### Aim of the task
Across the entries below, tally every line that holds the word "JNum". Give only the tally.
▬▬▬▬▬▬
Definition workflowType_string (t : WorkflowType) : string :=
  match t with
  | email_to_calendar => "email_to_calendar"
  | drive_to_sheets => "drive_to_sheets"
  | calendar_to_email => "calendar_to_email"
  end.

Definition app_string (a : App) : string :=
  match a with
  | gmail => "gmail" | calendar => "calendar" | drive => "drive" | sheets => "sheets"
  end.

Record StepResult : Type := {
  step : Z;
  step_app : string;
  step_action : string;
  status : string;
  execution_time : Z;
  result : string
}.

(** [actions.map((action, index) => ({...}))] *)
Definition executionResults (env : Ambient) (actions : list Action) : list StepResult :=
  imap (fun index action =>
          {| step := (Z.of_nat index + 1)%Z;
             step_app := app_string (app action);
             step_action := WORKSPACE_WORKFLOW.action action;
             status := "completed";
             execution_time := (draw env index + 200)%Z;
             result := app_string (app action) +:+ " " +:+ WORKSPACE_WORKFLOW.action action
                       +:+ " executed successfully" |})
       actions.

(** [executionResults.reduce((sum, r) => sum + r.execution_time, 0)] *)
Definition total_execution_time (results : list StepResult) : Z :=
  foldl (fun sum r => sum + execution_time r)%Z 0%Z results.

Definition step_object (r : StepResult) : JSValue :=
  JObj [("step", JNum (step r));
        ("app", JStr (step_app r));
        ("action", JStr (step_action r));
        ("status", JStr (status r));
        ("execution_time", JNum (execution_time r));
        ("result", JStr (result r))].

Definition execute (env : Ambient) (input : Input) : JSValue :=
  let executionResults := executionResults env (actions input) in
  JObj [("data",
         JObj [("workflow_id", JStr ("wf_" +:+ timestamp env));
               ("workflow_type", JStr (workflowType_string (workflowType input)));
               ("execution_summary",
                JObj [("total_steps", number_of_length (actions input));
                      ("completed_steps", number_of_length (actions input));
                      ("failed_steps", JNum 0);
                      ("total_execution_time",
                       JNum (total_execution_time executionResults))]);
               ("step_results", JArr (step_object <$> executionResults));
               ("next_execution",
                JStr (match trigger_type (trigger input) with
                      | schedule => tomorrow env
                      | _ => "on_demand"
                      end));
               ("logs",
                js_string_list ["Workflow initiated successfully";
                                "All authentication checks passed";
                                "Cross-app permissions verified";
                                "Execution completed without errors"])]);
        ("successful", JBool true);
        ("error", JNull)].
End WORKSPACE_WORKFLOW.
▬▬▬▬▬▬
### Completed task
4